**PROMPT**
Keep to one stretch of the data below, the lines from the one with "Lemma survives st" up to and including the one with "apply (Hdisj k');", and return that stretch exactly.

Saved data entries:
# # #
Lemma insert_row_sorted x l : StronglySorted older l -> StronglySorted older (insert_row x l).
Proof.
  induction 1 as [|y l Hs IH Hy]; cbn; [repeat constructor |].
  destruct (Z.leb_spec (atime_unix x.2) (atime_unix y.2)).
  - constructor; [by constructor |]. constructor; [done |].
    eapply Forall_impl; [exact Hy |]. unfold older. cbn. lia.
  - constructor; [done |]. rewrite insert_row_perm. constructor; [unfold older; lia | done].
Qed.

Lemma sort_sorted l : StronglySorted older (sort_by_atime l).
Proof. induction l; cbn; [constructor |]. by apply insert_row_sorted. Qed.

Lemma sorted_split l l' x y :
  StronglySorted older (l ++ l') -> x ∈ l -> y ∈ l' -> older x y.
Proof.
  induction l as [|z l IH]; cbn; [set_solver |]. intros [Hs Hz]%StronglySorted_inv Hx Hy.
  apply elem_of_cons in Hx as [->|Hx]; [| auto].
  rewrite list.Forall_forall in Hz. apply Hz. set_solver.
Qed.

#[global] Instance total_size_perm : Proper (Permutation ==> eq) total_size.
Proof. intros l l' H. unfold total_size. induction H; cbn; lia. Qed.

Definition map_total (m : gmap IndexKey IndexEntry) : Z := total_size (map_to_list m).

Lemma map_total_delete k v m : m !! k = Some v -> map_total m = (size_bytes v + map_total (delete k m))%Z.
Proof. intros H. unfold map_total. by rewrite <- (map_to_list_delete m k v H). Qed.

Lemma map_total_drop l m :
  NoDup l.*1 -> (forall k v, (k, v) ∈ l -> m !! k = Some v) ->
  map_total (drop_rows l m) = (map_total m - total_size l)%Z.
Proof.
  revert m. induction l as [|[k v] l IH]; intros m Hn Hl; cbn; [lia |].
  apply list.NoDup_cons in Hn as [Hk Hn]. unfold drop_rows in *. cbn.
  rewrite IH; [| done |].
  - rewrite (map_total_delete k v m) by (apply Hl; set_solver). unfold total_size. lia.
  - intros k' v' Hin. rewrite lookup_delete_ne; [apply Hl; set_solver |].
    intros <-. apply Hk. apply list_elem_of_fmap. by exists (k, v').
Qed.

Lemma entries_perm st : entries st ≡ₚ map_to_list (entries_map st).
Proof. apply merge_sort_Permutation. Qed.

(** The rows that survive a pass over [pre] are those of the rest and the
    pinned ones. *)
Lemma survives st pre suf m k v :
  NoDup (pre ++ suf).*1 -> (forall r, r ∈ pre ++ suf <-> m !! r.1 = Some r.2) ->
  drop_rows (loose st pre) m !! k = Some v <->
  m !! k = Some v /\ ((k, v) ∈ suf \/ pinned st v = true).
Proof.
  intros Hn Hm. rewrite lookup_drop_rows. rewrite fmap_app in Hn.
  apply list.NoDup_app in Hn as (Hn1 & Hdisj & _).
  assert (Huniq : forall v', (k, v') ∈ loose st pre -> m !! k = Some v' /\ pinned st v' = false
                             /\ (k, v') ∈ pre).
  { intros v' [Hp Hin]%list_elem_of_filter. split_and!; try done. apply (Hm (k, v')). set_solver. }
  case_decide as Hd.
  - split; [done |]. intros [Hk Hs]. exfalso. apply list_elem_of_fmap in Hd as ([k' v'] & -> & Hin).
    cbn in *. destruct (Huniq _ Hin) as (Hk' & Hp & Hpre). assert (v' = v) as -> by congruence.
    destruct Hs as [Hs|Hs]; [| congruence].
    apply (Hdisj k'); apply list_elem_of_fmap; by exists (k', v).
  - split; [| by intros [? _]]. intros Hk. split; [done |].
    destruct (pinned st v) eqn:Hp; [by right | left].
    assert ((k, v) ∈ pre ++ suf) as [Hin|Hin]%elem_of_app by (by apply Hm); [| done].
    destruct Hd. apply list_elem_of_fmap. exists (k, v). split; [done |].
    by apply list_elem_of_filter.
Qed.

Lemma sorted_rows st :
  let rows := sort_by_atime (entries st) in
  NoDup rows.*1 /\ (forall r, r ∈ rows <-> entries_map st !! r.1 = Some r.2)
  /\ total_size rows = map_total (entries_map st).
Proof.
  intros rows. assert (rows ≡ₚ map_to_list (entries_map st)) as Hp
    by (unfold rows; by rewrite sort_perm, entries_perm).
  split_and!.
  - rewrite Hp. apply NoDup_fst_map_to_list.
  - intros [k v]. rewrite Hp. apply elem_of_map_to_list.
  - by rewrite Hp.
Qed.

Lemma loose_incl st l r : r ∈ loose st l -> r ∈ l /\ pinned st r.2 = false.
Proof. by intros [? ?]%list_elem_of_filter. Qed.

Lemma loose_nodup st l : NoDup l.*1 -> NoDup (loose st l).*1.
Proof. apply nodup_fmap_filter. Qed.

(** Entries have non-negative sizes, as [u64]s do. *)
Definition sizes_ok (m : gmap IndexKey IndexEntry) : Prop :=
  forall k v, m !! k = Some v -> (0 <= size_bytes v)%Z.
# # #
**ANSWER FOR THE TASK**
Lemma survives st pre suf m k v :
  NoDup (pre ++ suf).*1 -> (forall r, r ∈ pre ++ suf <-> m !! r.1 = Some r.2) ->
  drop_rows (loose st pre) m !! k = Some v <->
  m !! k = Some v /\ ((k, v) ∈ suf \/ pinned st v = true).
Proof.
  intros Hn Hm. rewrite lookup_drop_rows. rewrite fmap_app in Hn.
  apply list.NoDup_app in Hn as (Hn1 & Hdisj & _).
  assert (Huniq : forall v', (k, v') ∈ loose st pre -> m !! k = Some v' /\ pinned st v' = false
                             /\ (k, v') ∈ pre).
  { intros v' [Hp Hin]%list_elem_of_filter. split_and!; try done. apply (Hm (k, v')). set_solver. }
  case_decide as Hd.
  - split; [done |]. intros [Hk Hs]. exfalso. apply list_elem_of_fmap in Hd as ([k' v'] & -> & Hin).
    cbn in *. destruct (Huniq _ Hin) as (Hk' & Hp & Hpre). assert (v' = v) as -> by congruence.
    destruct Hs as [Hs|Hs]; [| congruence].
    apply (Hdisj k'); apply list_elem_of_fmap; by exists (k', v).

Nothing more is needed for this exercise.